[Collected data]
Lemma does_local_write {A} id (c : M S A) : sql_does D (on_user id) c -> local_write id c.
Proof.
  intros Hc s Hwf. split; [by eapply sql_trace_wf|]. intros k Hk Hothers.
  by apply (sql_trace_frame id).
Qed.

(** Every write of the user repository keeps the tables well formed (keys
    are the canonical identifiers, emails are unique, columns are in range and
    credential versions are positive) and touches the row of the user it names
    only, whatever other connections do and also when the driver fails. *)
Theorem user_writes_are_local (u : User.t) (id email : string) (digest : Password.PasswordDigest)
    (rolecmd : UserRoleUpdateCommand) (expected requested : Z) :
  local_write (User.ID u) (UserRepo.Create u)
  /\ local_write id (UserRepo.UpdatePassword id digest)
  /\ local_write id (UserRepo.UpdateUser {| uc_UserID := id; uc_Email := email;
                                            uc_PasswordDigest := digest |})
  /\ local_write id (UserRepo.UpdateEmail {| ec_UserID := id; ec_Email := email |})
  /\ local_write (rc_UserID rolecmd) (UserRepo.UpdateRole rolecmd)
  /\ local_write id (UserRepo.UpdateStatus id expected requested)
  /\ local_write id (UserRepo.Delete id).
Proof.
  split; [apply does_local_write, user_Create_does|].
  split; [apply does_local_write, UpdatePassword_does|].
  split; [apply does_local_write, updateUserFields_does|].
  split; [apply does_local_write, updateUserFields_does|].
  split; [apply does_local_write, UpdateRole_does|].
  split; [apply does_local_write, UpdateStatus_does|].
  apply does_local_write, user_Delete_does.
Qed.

Work to be completed »
Your reply must contain each entry, reproduced exactly.

Task solution »
Lemma does_local_write {A} id (c : M S A) : sql_does D (on_user id) c -> local_write id c.
Proof.
  intros Hc s Hwf. split; [by eapply sql_trace_wf|]. intros k Hk Hothers.
  by apply (sql_trace_frame id).
Qed.

(** Every write of the user repository keeps the tables well formed (keys
    are the canonical identifiers, emails are unique, columns are in range and
    credential versions are positive) and touches the row of the user it names
    only, whatever other connections do and also when the driver fails. *)
Theorem user_writes_are_local (u : User.t) (id email : string) (digest : Password.PasswordDigest)
    (rolecmd : UserRoleUpdateCommand) (expected requested : Z) :
  local_write (User.ID u) (UserRepo.Create u)
  /\ local_write id (UserRepo.UpdatePassword id digest)
  /\ local_write id (UserRepo.UpdateUser {| uc_UserID := id; uc_Email := email;
                                            uc_PasswordDigest := digest |})
  /\ local_write id (UserRepo.UpdateEmail {| ec_UserID := id; ec_Email := email |})
  /\ local_write (rc_UserID rolecmd) (UserRepo.UpdateRole rolecmd)
  /\ local_write id (UserRepo.UpdateStatus id expected requested)
  /\ local_write id (UserRepo.Delete id).
Proof.
  split; [apply does_local_write, user_Create_does|].
  split; [apply does_local_write, UpdatePassword_does|].
  split; [apply does_local_write, updateUserFields_does|].
  split; [apply does_local_write, updateUserFields_does|].
  split; [apply does_local_write, UpdateRole_does|].
  split; [apply does_local_write, UpdateStatus_does|].
  apply does_local_write, user_Delete_does.
Qed.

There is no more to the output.